How do you define happiness?

Happiness is when you have stepped into the energy of the person you’ve always dreamt of becoming. That’s what happiness is to me. That’ll change, whatever you strive to be will change as you grow. There’s no stagnancy in who you are. If I dreamt of becoming more empowered, successful, loving, and free, and I finally stepped into that energy because of my efforts, I’m like, “Yeah, this feels great.”


What advice would you give someone who feels like they’re trapped in their relationship?

When I first hear the word “trapped” that makes me think that the person is probably in a really unhealthy space—emotionally and mentally. It’s much more complex than “just get out of it.” I would tell them to begin to ask, “What would you want to feel instead?” I ask that because I felt that way when I was in an abusive relationship, and I didn’t feel like I could leave. When you’re in that space, it’s hard for you to just up and leave. I began to daydream and think about what would make me happier, and as my desire became greater than my will to stay, I was able to finally leave and choose myself.

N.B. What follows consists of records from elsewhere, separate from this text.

(* ===== verification/RingBuffer.v ===== *)
(** The byte ring buffer of LUFA: LUFA/Drivers/Misc/RingBuffer.h, and its
    refinement of a bounded first-in first-out queue.

    The buffer structure and the memory its pointers go to are the application
    state; a pointer is an index into that memory and using one outside it is
    [Fault]. *)

From stdpp Require Import base tactics option list numbers.
From Stdlib Require Import ZArith Lia.
From S2P Require Import Prelude Hardware.

Record RingBuffer_t : Set := mkRing {
  In : Z;
  Out : Z;
  Start : Z;
  End_ : Z;
  Size : Z;
  Count : Z
}.

(** The structure and the memory. *)
Record Ring : Set := mkRingState { Buffer : RingBuffer_t; mem : list Z }.

Definition upd_In (x : Z) (s : Ring) : Ring :=
  let b := Buffer s in mkRingState (mkRing x (Out b) (Start b) (End_ b) (Size b) (Count b)) (mem s).
Definition upd_Out (x : Z) (s : Ring) : Ring :=
  let b := Buffer s in mkRingState (mkRing (In b) x (Start b) (End_ b) (Size b) (Count b)) (mem s).
Definition upd_Count (x : Z) (s : Ring) : Ring :=
  let b := Buffer s in
  mkRingState (mkRing (In b) (Out b) (Start b) (End_ b) (Size b) (u16 x)) (mem s).

Section RingBuffer.
Abbreviation P := (prog (World Ring)).

Definition field {A} (f : RingBuffer_t -> A) : P A := gets (fun w => f (Buffer (app w))).

Definition load (p : Z) : P Z := fun w =>
  if p <? 0 then Fault
  else match mem (app w) !! Z.to_nat p with Some v => Ret v w | None => Fault end.
Definition store (p v : Z) : P unit := fun w =>
  if (p <? 0) || (Z.of_nat (length (mem (app w))) <=? p) then Fault
  else Ret tt (upd_app (fun s => mkRingState (Buffer s) (<[Z.to_nat p := u8 v]> (mem s))) w).

Definition RingBuffer_InitBuffer (DataPtr Size : Z) : P unit :=
  CurrentGlobalInt ← GetGlobalInterruptMask;
  GlobalInterruptDisable;;
  modify (upd_app (fun s =>
    mkRingState (mkRing DataPtr DataPtr DataPtr (DataPtr + Size) Size 0) (mem s)));;
  SetGlobalInterruptMask CurrentGlobalInt.

Definition RingBuffer_GetCount : P Z :=
  CurrentGlobalInt ← GetGlobalInterruptMask;
  GlobalInterruptDisable;;
  c ← field Count;
  SetGlobalInterruptMask CurrentGlobalInt;;
  mret c.

Definition RingBuffer_GetFreeCount : P Z :=
  n ← field Size; c ← RingBuffer_GetCount; mret (u16 (n - c)).

Definition RingBuffer_IsEmpty : P bool :=
  c ← RingBuffer_GetCount; mret (c =? 0).

Definition RingBuffer_IsFull : P bool :=
  c ← RingBuffer_GetCount; n ← field Size; mret (c =? n).

Definition RingBuffer_Insert (Data : Z) : P unit :=
  p ← field In;
  store p Data;;
  modify (upd_app (upd_In (p + 1)));;
  e ← field End_; s ← field Start;
  when (p + 1 =? e) (modify (upd_app (upd_In s)));;
  CurrentGlobalInt ← GetGlobalInterruptMask;
  GlobalInterruptDisable;;
  c ← field Count;
  modify (upd_app (upd_Count (c + 1)));;
  SetGlobalInterruptMask CurrentGlobalInt.

Definition RingBuffer_Remove : P Z :=
  p ← field Out;
  Data ← load p;
  modify (upd_app (upd_Out (p + 1)));;
  e ← field End_; s ← field Start;
  when (p + 1 =? e) (modify (upd_app (upd_Out s)));;
  CurrentGlobalInt ← GetGlobalInterruptMask;
  GlobalInterruptDisable;;
  c ← field Count;
  modify (upd_app (upd_Count (c - 1)));;
  SetGlobalInterruptMask CurrentGlobalInt;;
  mret Data.

Definition RingBuffer_Peek : P Z := p ← field Out; load p.
End RingBuffer.

(** ** The queue it implements *)

(** The address of the [i]-th byte of the queue. *)
Definition slot (b : RingBuffer_t) (i : Z) : Z :=
  if Out b + i <? End_ b then Out b + i else Out b + i - Size b.

Record ring_ok (s : Ring) (q : list Z) : Prop := {
  ro_size : 0 < Size (Buffer s) < 65536;
  ro_start : 0 <= Start (Buffer s);
  ro_end : End_ (Buffer s) = Start (Buffer s) + Size (Buffer s);
  ro_mem : End_ (Buffer s) <= Z.of_nat (length (mem s));
  ro_out : Start (Buffer s) <= Out (Buffer s) < End_ (Buffer s);
  ro_count : Count (Buffer s) = Z.of_nat (length q);
  ro_fits : Z.of_nat (length q) <= Size (Buffer s);
  ro_in : In (Buffer s) = slot (Buffer s) (Z.of_nat (length q));
  ro_data : forall i x, q !! i = Some x -> mem s !! Z.to_nat (slot (Buffer s) (Z.of_nat i)) = Some x
}.

(** A world whose ring of [n] bytes at [p0] holds [q], the interrupt flag being
    [irq] and the rest of the memory that of [m0]. *)
Definition holds (irq : bool) (p0 n : Z) (m0 q : list Z) (w : World Ring) : Prop :=
  ring_ok (app w) q /\ Size (Buffer (app w)) = n /\ global_irq w = irq /\
  Start (Buffer (app w)) = p0 /\
  forall i, Z.of_nat i < p0 \/ p0 + n <= Z.of_nat i -> mem (app w) !! i = m0 !! i.

Lemma slot_range s q i : ring_ok s q -> 0 <= i <= Size (Buffer s) ->
  Start (Buffer s) <= slot (Buffer s) i < End_ (Buffer s).
Proof. intros [] Hi. unfold slot. destruct (_ <? _) eqn:?; bool_hyps; lia. Qed.

Lemma slot_inj s q i j : ring_ok s q -> 0 <= i < Size (Buffer s) -> 0 <= j < Size (Buffer s) ->
  slot (Buffer s) i = slot (Buffer s) j -> i = j.
Proof.
  intros [] Hi Hj. unfold slot. destruct (Out _ + i <? _) eqn:?, (Out _ + j <? _) eqn:?; bool_hyps; lia.
Qed.

Section Queue.
Context (irq : bool) (p0 n : Z) (m0 : list Z).

Lemma Insert_holds d q w : is_u8 d -> Z.of_nat (length q) < n -> holds irq p0 n m0 q w ->
  wp true (RingBuffer_Insert d) (fun _ w' => holds irq p0 n m0 (q ++ [d]) w') w.
Proof.
  intros Hd Hfull (Hok & Hn & Hirq & Hp0 & Hfr). destruct (Hok) as [Hsz Hst He Hm Ho Hc Hf Hin Hdat].
  pose proof (slot_range _ _ (Z.of_nat (length q)) Hok ltac:(lia)) as Hr. rewrite <- Hin in Hr.
  unfold RingBuffer_Insert, store, field. apply wp_bind, wp_gets, wp_bind. unfold wp at 1.
  destruct (_ || _) eqn:E; [apply orb_true_iff in E as [E|E]; bool_hyps; lia|]. clear E.
  apply wp_bind, wp_modify, wp_bind, wp_gets, wp_bind, wp_gets, wp_bind. cbn [app upd_app Buffer upd_In End_ Start].
  assert (forall x, x = In (Buffer (app w)) + 1 /\ In (Buffer (app w)) + 1 <> End_ (Buffer (app w)) \/
                    x = Start (Buffer (app w)) /\ In (Buffer (app w)) + 1 = End_ (Buffer (app w)) ->
    ring_ok (mkRingState (mkRing x (Out (Buffer (app w))) (Start (Buffer (app w))) (End_ (Buffer (app w)))
       (Size (Buffer (app w))) (u16 (Count (Buffer (app w)) + 1)))
       (<[Z.to_nat (In (Buffer (app w))) := u8 d]> (mem (app w)))) (q ++ [d])) as Hnew.
  { intros x Hx. split; cbn [Buffer mem In Out Start End_ Size Count]; rewrite ?length_app, ?length_insert;
      cbn [length]; try done; try lia.
    - rewrite Hc, u16_small by (unfold is_u16; lia). lia.
    - rewrite Hin in Hx. unfold slot in *. cbn [Out End_ Size].
      destruct (_ <? _) eqn:?, (Out _ + Z.of_nat (length q + 1) <? _) eqn:?; bool_hyps; lia.
    - intros i y Hy. change (slot (mkRing _ _ _ _ _ _)) with (slot (Buffer (app w))).
      apply lookup_app_Some in Hy as [Hy|[Hle Hy]].
      + pose proof (lookup_lt_Some _ _ _ Hy) as Hlt. rewrite list_lookup_insert_ne; [by apply Hdat|].
        pose proof (slot_range _ _ (Z.of_nat i) Hok ltac:(lia)). intros Heq. rewrite Hin in *.
        apply Z2Nat.inj in Heq; [|lia..]. apply (slot_inj _ _ _ _ Hok) in Heq; lia.
      + apply list_lookup_singleton_Some in Hy as [Hi <-].
        replace (Z.of_nat i) with (Z.of_nat (length q)) by lia. rewrite <- Hin.
        rewrite list_lookup_insert_eq by lia. by rewrite u8_small. }
  apply wp_when; intros Hw; bool_hyps;
    unfold GetGlobalInterruptMask, GlobalInterruptDisable, SetGlobalInterruptMask;
    [apply wp_modify|]; hw_steps; (split; [apply Hnew; auto|]); cbn; (repeat split; try done);
    intros i Hi; rewrite list_lookup_insert_ne by lia; by apply Hfr.
Qed.

Lemma load_head b q w : holds irq p0 n m0 (b :: q) w ->
  load (Out (Buffer (app w))) w = Ret b w.
Proof.
  intros ([] & _). unfold load. destruct (_ <? 0) eqn:?; bool_hyps; [lia|].
  specialize (ro_data0 0%nat b eq_refl). unfold slot in ro_data0. cbn in ro_data0.
  rewrite Z.add_0_r in ro_data0. destruct (Out _ <? End_ _) eqn:?; bool_hyps; [|lia].
  by rewrite ro_data0.
Qed.

Lemma Remove_holds b q w : holds irq p0 n m0 (b :: q) w ->
  wp true RingBuffer_Remove (fun r w' => r = b /\ holds irq p0 n m0 q w') w.
Proof.
  intros H. pose proof (load_head b q w H) as Hload. destruct H as (Hok & Hn & Hirq & Hp0 & Hfr).
  destruct (Hok) as [Hsz Hst He Hm Ho Hc Hf Hin Hdat]. cbn [length] in *.
  unfold RingBuffer_Remove, field. apply wp_bind, wp_gets, wp_bind. unfold wp at 1. rewrite Hload.
  apply wp_bind, wp_modify, wp_bind, wp_gets, wp_bind, wp_gets, wp_bind.
  cbn [app upd_app Buffer upd_Out End_ Start].
  assert (forall x, x = Out (Buffer (app w)) + 1 /\ Out (Buffer (app w)) + 1 <> End_ (Buffer (app w)) \/
                    x = Start (Buffer (app w)) /\ Out (Buffer (app w)) + 1 = End_ (Buffer (app w)) ->
    ring_ok (mkRingState (mkRing (In (Buffer (app w))) x (Start (Buffer (app w))) (End_ (Buffer (app w)))
       (Size (Buffer (app w))) (u16 (Count (Buffer (app w)) - 1))) (mem (app w))) q) as Hnew.
  { intros x Hx. assert (forall i, 0 <= i < Size (Buffer (app w)) ->
      slot (mkRing (In (Buffer (app w))) x (Start (Buffer (app w))) (End_ (Buffer (app w)))
        (Size (Buffer (app w))) (u16 (Count (Buffer (app w)) - 1))) i = slot (Buffer (app w)) (i + 1)) as Hslot.
    { intros i Hi. unfold slot. cbn [Out End_ Size].
      destruct (x + i <? _) eqn:?, (Out _ + (i + 1) <? _) eqn:?; bool_hyps; lia. }
    split; cbn [Buffer mem In Out Start End_ Size Count]; try done; try lia.
    - rewrite Hc, u16_small by (unfold is_u16; lia). lia.
    - rewrite Hslot, Hin by lia. f_equal. lia.
    - intros i y Hy. pose proof (lookup_lt_Some _ _ _ Hy). rewrite Hslot by lia.
      replace (Z.of_nat i + 1) with (Z.of_nat (S i)) by lia. by apply Hdat. }
  apply wp_when; intros Hw; bool_hyps;
    unfold GetGlobalInterruptMask, GlobalInterruptDisable, SetGlobalInterruptMask;
    [apply wp_modify|]; hw_steps; (split; [done|split; [apply Hnew; auto|done]]).
Qed.

(** The queries see the queue. *)
Lemma GetCount_holds q w : holds irq p0 n m0 q w ->
  RingBuffer_GetCount w = Ret (Z.of_nat (length q)) (upd_global_irq irq (upd_global_irq false w)).
Proof.
  intros ([] & _ & Hirq & _). unfold RingBuffer_GetCount, field, GetGlobalInterruptMask,
    GlobalInterruptDisable, SetGlobalInterruptMask, mbind, prog_bind, gets, modify. cbn.
  by rewrite ro_count0, Hirq.
Qed.

Lemma holds_relock q w : holds irq p0 n m0 q w -> holds irq p0 n m0 q (upd_global_irq irq (upd_global_irq false w)).
Proof. intros (? & ? & ? & ? & ?). done. Qed.
End Queue.

(** Guarded use of the buffer: insert unless it is full, remove unless it is
    empty, as its documentation asks. *)
Inductive rop : Set := Put (d : Z) | Take.

Definition ring_op (o : rop) : prog (World Ring) (option Z) :=
  match o with
  | Put d => f ← RingBuffer_IsFull; when (negb f) (RingBuffer_Insert d);; mret None
  | Take => e ← RingBuffer_IsEmpty;
            if e : bool then mret None else d ← RingBuffer_Remove; mret (Some d)
  end.

Fixpoint ring_run (os : list rop) : prog (World Ring) (list Z) :=
  match os with
  | [] => mret []
  | o :: os => r ← ring_op o; rs ← ring_run os; mret (option_list r ++ rs)
  end.

(** The same on a queue of at most [n] bytes: what comes out and what stays. *)
Fixpoint queue_run (n : Z) (os : list rop) (q : list Z) : list Z * list Z :=
  match os with
  | [] => ([], q)
  | Put d :: os => queue_run n os (if Z.of_nat (length q) <? n then q ++ [d] else q)
  | Take :: os =>
      match q with
      | [] => queue_run n os []
      | b :: q => let '(outs, q') := queue_run n os q in (b :: outs, q')
      end
  end.

Lemma ring_op_put irq p0 n m0 d q w : is_u8 d -> holds irq p0 n m0 q w ->
  wp true (ring_op (Put d)) (fun r w' => r = None /\
    holds irq p0 n m0 (if Z.of_nat (length q) <? n then q ++ [d] else q) w') w.
Proof.
  intros Hd H. cbn. unfold RingBuffer_IsFull. apply wp_bind, wp_bind. unfold wp at 1.
  rewrite (GetCount_holds irq p0 n m0 q) by done. apply holds_relock in H.
  unfold field. apply wp_bind, wp_gets, wp_ret. destruct (H) as (Hok & Hn & _). rewrite Hn.
  pose proof (ro_fits _ _ Hok). rewrite Hn in *. apply wp_bind.
  destruct (_ <? n) eqn:E; bool_hyps.
  - rewrite (proj2 (Z.eqb_neq _ _)) by lia. cbn [negb when].
    eapply wp_mono; [by apply Insert_holds|]. by intros [] w'.
  - rewrite (proj2 (Z.eqb_eq _ _)) by lia. by apply wp_ret.
Qed.

Lemma ring_op_take irq p0 n m0 q w : holds irq p0 n m0 q w ->
  wp true (ring_op Take) (fun r w' => r = head q /\ holds irq p0 n m0 (tail q) w') w.
Proof.
  intros H. cbn. unfold RingBuffer_IsEmpty. apply wp_bind, wp_bind. unfold wp at 1.
  rewrite (GetCount_holds irq p0 n m0 q) by done. apply holds_relock in H. apply wp_ret.
  destruct q as [|b q]; [done|]. cbn [length Z.of_nat Z.eqb]. apply wp_bind.
  eapply wp_mono; [by apply Remove_holds|]. intros r w' [-> Hw']. by apply wp_ret.
Qed.

Lemma ring_run_holds irq p0 n m0 os q w :
  Forall (fun o => match o with Put d => is_u8 d | Take => True end) os -> holds irq p0 n m0 q w ->
  wp true (ring_run os) (fun r w' => r = fst (queue_run n os q) /\
    holds irq p0 n m0 (snd (queue_run n os q)) w') w.
Proof.
  intros Hos. revert q w; induction Hos as [|o os Ho _ IH]; intros q w H; cbn [ring_run queue_run];
    [by apply wp_ret|]. apply wp_bind. destruct o as [d|].
  - eapply wp_mono; [by apply ring_op_put|]. intros r w1 [-> H1]. apply wp_bind.
    eapply wp_mono; [by apply IH|]. intros rs w2 [-> H2]. by apply wp_ret.
  - eapply wp_mono; [by apply ring_op_take|]. intros r w1 [-> H1]. apply wp_bind.
    eapply wp_mono; [by apply IH|]. intros rs w2 [-> H2]. apply wp_ret.
    destruct q as [|b q]; cbn in *; [done|]. by destruct (queue_run n os q).
Qed.

(** C39: The ring buffer is a bounded queue: from its initialisation on, any sequence
    of guarded insertions and removals returns exactly the bytes a queue of [n]
    bytes would, in order and without loss, never leaves the [n] bytes of its
    storage, keeps the rest of the memory, and leaves the interrupt flag as it was. *)
Theorem RingBuffer_fifo DataPtr n os (w : World Ring) :
  0 <= DataPtr -> 0 < n < 65536 -> DataPtr + n <= Z.of_nat (length (mem (app w))) ->
  Forall (fun o => match o with Put d => is_u8 d | Take => True end) os ->
  exists w', (RingBuffer_InitBuffer DataPtr n;; ring_run os) w = Ret (fst (queue_run n os [])) w' /\
    Count (Buffer (app w')) = Z.of_nat (length (snd (queue_run n os []))) /\
    global_irq w' = global_irq w /\
    forall i, Z.of_nat i < DataPtr \/ DataPtr + n <= Z.of_nat i ->
      mem (app w') !! i = mem (app w) !! i.
Proof.
  intros Hp Hn Hm Hos. destruct (wp_total_run (RingBuffer_InitBuffer DataPtr n;; ring_run os)
    (fun r w' => r = fst (queue_run n os []) /\
       holds (global_irq w) DataPtr n (mem (app w)) (snd (queue_run n os [])) w') w)
    as (r & w' & E & -> & Hok & _ & Hirq & _ & Hfr).
  - apply wp_bind. unfold RingBuffer_InitBuffer, GetGlobalInterruptMask, GlobalInterruptDisable,
      SetGlobalInterruptMask. hw_steps. apply ring_run_holds; [done|]. split; [|done].
    split; cbn; try lia; try done. unfold slot. cbn. destruct (_ <? _) eqn:?; bool_hyps; lia.
  - exists w'. split; [done|]. split; [apply Hok|]. split; [done|]. exact Hfr.
Qed.

Lemma RingBuffer_fifo_witness :
  exists w', (RingBuffer_InitBuffer 1 3;; ring_run [Put 5; Put 6; Take; Put 7; Put 8; Put 9; Take])
      (reset_world (mkRingState (mkRing 0 0 0 0 0 0) (replicate 5 0))) = Ret [5; 6] w' /\
    Count (Buffer (app w')) = Z.of_nat (length [7; 8]) /\ global_irq w' = false /\
    forall i, Z.of_nat i < 1 \/ 1 + 3 <= Z.of_nat i -> mem (app w') !! i = replicate 5 0 !! i.
Proof.
  apply (RingBuffer_fifo 1 3 [Put 5; Put 6; Take; Put 7; Put 8; Put 9; Take]
           (reset_world (mkRingState (mkRing 0 0 0 0 0 0) (replicate 5 0))));
    [lia|lia|vm_compute; discriminate|repeat constructor; vm_compute; intuition discriminate].
Defined.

Image credit: Joshua A. Davies

Who are you inspired by?

To be honest, I would say it’s the women in my life that I’ve been exposed to, new and old. As I stepped into this role as a relationship coach, I started developing a new community of women who inspired me. There are several people in the same line of work as me, who are also coaches, healers, and the reason why they inspire me is because they really have broken the mold of what it means to be successful. I’m surrounded by women who are truly authentic and doing what they love, and it shows. They inspire me to continue to be that as well. I can’t imagine myself doing anything other than what I’m doing right now. I’m very lucky to have these other women in my life—women of color. Being a woman is oppressive by itself, but being a woman of color comes with a very unique set of challenges. And yet, these women vibe and do whatever they want, and I’m just like, yeah that’s super inspiring, you know? Knowing that we’re building that community and being part of that community is awesome, because there are so many women of color out there who have so much talent and skill and they’re going at it alone, and that can be very isolating. So yeah, my community of women inspires me.


What advice do you have for others thinking about becoming a relationship coach?

First and foremost, you need to have a pretty strong relationship with yourself. I say strong, and not good. You don’t need to have the best. When I say strong, I mean: “Are you someone who is practicing good self-care and self-awareness, committing to yourself every day?” In my opinion, that’s essentially what a good relationship coach is—somebody who doesn’t necessarily know a lot of knowledge, like skills or techniques, but is practicing a great relationship with themselves. That’s the core of what it means to have a great relationship with somebody else. If you’ve got that, then you’re good to go. Also, another piece of advice is it’s very important to practice presence and full acceptance with your clients. You will come across people who will want very different things from you, who have different preferences in the type of partner that they want. It can be challenging to see a person pursue an ex you don’t think is good for them, but all you can do is practice that presence and allow them to find the best healing option for them moment to moment. You can only just be a sounding board for them.